Home / Blog / Web tracking of the Internet users

Web tracking of the Internet users

Posted on 12/01/2015, by Antonio López (INCIBE)
Internet users

The value of collecting data and analysing them, popularly referred to under terms such as Big Data or Smart Data, has undoubtedly become a powerful tool that is beginning to be prominent in many aspects of modern society. As such, sectors as diverse as the media, business and economic environments, as well as political and even military intelligence sectors have become involved, even when they have not been required to include this important data analysis strategy in their work operations.

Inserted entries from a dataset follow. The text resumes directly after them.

(* ===== verification/Scheduler.v ===== *)
(** * Scheduler: [priority_scheduler.h], [request_scheduler.h], [scheduler_priorities.h]

    Requests are function objects of an abstract type [Func], posted with a priority
    and executed by the worker threads.  [std::priority_queue] promises that [top] is
    an element no other compares above; which of several it is stays open, so the
    queue is an interface with those laws, and an instance of it is given.  Each
    worker runs the loop of [priority_scheduler::run]; the mutex makes the part up to
    the unlock one atomic step, and the execution of the function object another. *)

From Stdlib Require Import Sorting.Sorted.
From S2P Require Import Prelude Protocol.

(** ** [std::priority_queue<A, vector<A>, comp>] *)

Class PriorityQueue (A : Type) := {
  pqueue : Type;
  pq_empty : pqueue;
  pq_push : A → pqueue → pqueue;
  pq_top : pqueue → option A;
  pq_pop : pqueue → pqueue;
  pq_elements : pqueue → list A;
}.

Class PriorityQueueLaws (A : Type) `{PriorityQueue A} (comp : A → A → bool) : Prop := {
  pq_elements_empty : pq_elements pq_empty = [];
  pq_elements_push x q : pq_elements (pq_push x q) ≡ₚ x :: pq_elements q;
  pq_top_None q : pq_top q = None ↔ pq_elements q = [];
  pq_top_max q x y : pq_top q = Some x → y ∈ pq_elements q → comp x y = false;
  pq_top_pop q x : pq_top q = Some x → pq_elements q ≡ₚ x :: pq_elements (pq_pop q);
}.

(** ** Priorities *)

Inductive scheduler_priority := very_low | low | medium | high | very_high.
#[global] Instance scheduler_priority_eq_dec : EqDecision scheduler_priority.
Proof. solve_decision. Defined.

(** The values of the enumerators, to which they convert as an executor's [int]. *)
Definition priority_value (p : scheduler_priority) : Z :=
  match p with very_low => 0%Z | low => 1%Z | medium => 2%Z | high => 3%Z | very_high => 4%Z end.

Section scheduler.
Context {Func : Type}.

Record item := mkItem { priority_ : Z; function_ : Func }.

(** [item_comp]: [a] is below [b]. *)
Definition item_comp (a b : item) : bool := (priority_ a <? priority_ b)%Z.

Context `{PriorityQueue item}.

Record priority_scheduler := mkPriorityScheduler { queue_ : pqueue; stopped_ : bool }.

(** [executor_type::post] *)
Definition executor_post (priority : Z) (f : Func) (s : priority_scheduler)
    : priority_scheduler :=
  mkPriorityScheduler (pq_push (mkItem priority f) (queue_ s)) (stopped_ s).

(** [priority_scheduler::stop] *)
Definition stop (s : priority_scheduler) : priority_scheduler :=
  mkPriorityScheduler (queue_ s) true.

(** One iteration of [run]: the condition variable keeps the thread waiting, the
    loop returns, or the top item is taken off the queue to be executed. *)
Inductive run_result :=
  | Waits
  | Returns
  | Executes (p : item) (s : priority_scheduler).

Definition run_once (s : priority_scheduler) : run_result :=
  if stopped_ s then Returns
  else match pq_top (queue_ s) with
       | None => Waits
       | Some p => Executes p (mkPriorityScheduler (pq_pop (queue_ s)) (stopped_ s))
       end.

(** A thread of the pool: in [condition_.wait], executing an item, or returned. *)
Inductive worker := Waiting | Executing (p : item) | Returned.

Record request_scheduler := mkRequestScheduler {
  no_of_threads : nat;                   (* hardware_concurrency(), possibly 0 *)
  once_flag : bool;                      (* the call_once of post was executed *)
  request_threads_ : list worker;
  scheduler_ : priority_scheduler;
}.

Definition new_request_scheduler (no_of_threads : nat) : request_scheduler :=
  mkRequestScheduler no_of_threads false [] (mkPriorityScheduler pq_empty false).

(** [request_scheduler::post]: the first call starts a [run] loop on every thread;
    the switch selects the executor constructed with the same priority. *)
Definition post (_priority : scheduler_priority) (f : Func) (s : request_scheduler)
    : request_scheduler :=
  let threads :=
    if once_flag s then request_threads_ s else replicate (no_of_threads s) Waiting in
  mkRequestScheduler (no_of_threads s) true threads
    (executor_post (priority_value _priority) f (scheduler_ s)).

Definition stop_threads (s : request_scheduler) : request_scheduler :=
  mkRequestScheduler (no_of_threads s) (once_flag s) (request_threads_ s)
    (stop (scheduler_ s)).

Definition with_worker (i : nat) (w : worker) (sch : priority_scheduler)
    (s : request_scheduler) : request_scheduler :=
  mkRequestScheduler (no_of_threads s) (once_flag s) (<[i := w]> (request_threads_ s)) sch.

(** The interleavings of the clients of the scheduler and of its threads. *)
Inductive event :=
  | Posted (p : scheduler_priority) (f : Func)
  | Started (i : nat) (p : item)
  | Finished (i : nat) (p : item)
  | Exited (i : nat)
  | Stopped.

Inductive step : request_scheduler → event → request_scheduler → Prop :=
  | step_post s p f : step s (Posted p f) (post p f s)
  | step_stop s : step s Stopped (stop_threads s)
  | step_start s i p sch :
      request_threads_ s !! i = Some Waiting →
      run_once (scheduler_ s) = Executes p sch →
      step s (Started i p) (with_worker i (Executing p) sch s)
  | step_finish s i p :
      request_threads_ s !! i = Some (Executing p) →
      step s (Finished i p) (with_worker i Waiting (scheduler_ s) s)
  | step_exit s i :
      request_threads_ s !! i = Some Waiting →
      run_once (scheduler_ s) = Returns →
      step s (Exited i) (with_worker i Returned (scheduler_ s) s).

Different motivations, same objective

The obtaining and use of data, both from OSINT public sources and those obtained by other "tracking" methods, are very useful for compiling information on internet users. The motivations for doing it are many: the creation of client profiles and behaviour analysis to improve sales and marketing strategies, customised prices and advertisement in accordance with the origin of the target, monetisation of the information collected by selling it to third parties, monitoring of individuals or groups, statistics, etc.

Some motivations for the monitoring and identification of users

- Some motivations for the monitoring and identification of users -

These techniques are very common, such that nobody is surprised anymore, for example, by the accuracy of adverts in our web browsing or the online shopping price variationwhose behaviour will be different depending on the target audience.

Plugin $sheriff

- Price setting depending on the location and/or operating system. Plugin $sheriff-

 

In order to be able to identify, classify and compile internet user information, various web technologies and methods are used, which allow sufficient information to be collected so as to gain a perfect overview of a user and their patterns of behaviour.

These mechanisms are widely used and have a direct impact on the privacy of the user, who, as we will see below, has no easy way of avoiding this exposure and protecting their anonymity.

In this article, we will focus on "web tracking", which refers to tracking mechanisms aimed at identifying devices, browsers and tools employed by all of us as internet users.

 

Web tracking and identifiers

Although these are not the only ones, we can mention the techniques most used to profile users or devices, which we can group together as follows:

  • Client-side identifiers (session, cache, local storage)
  • Hardware/software fingerprint
  • Other methods: specific patterns of behaviour,local preferences, injection of HTTP headers.

Client-side identifiers

- Client-side identifiers -

Within this category of identifiers we find certain elements (data, files) that are stored locally by browsers in different locations on the client computer. These data will be transmitted to web servers and used to identify the user and carry out the desired operations in accordance with their profile.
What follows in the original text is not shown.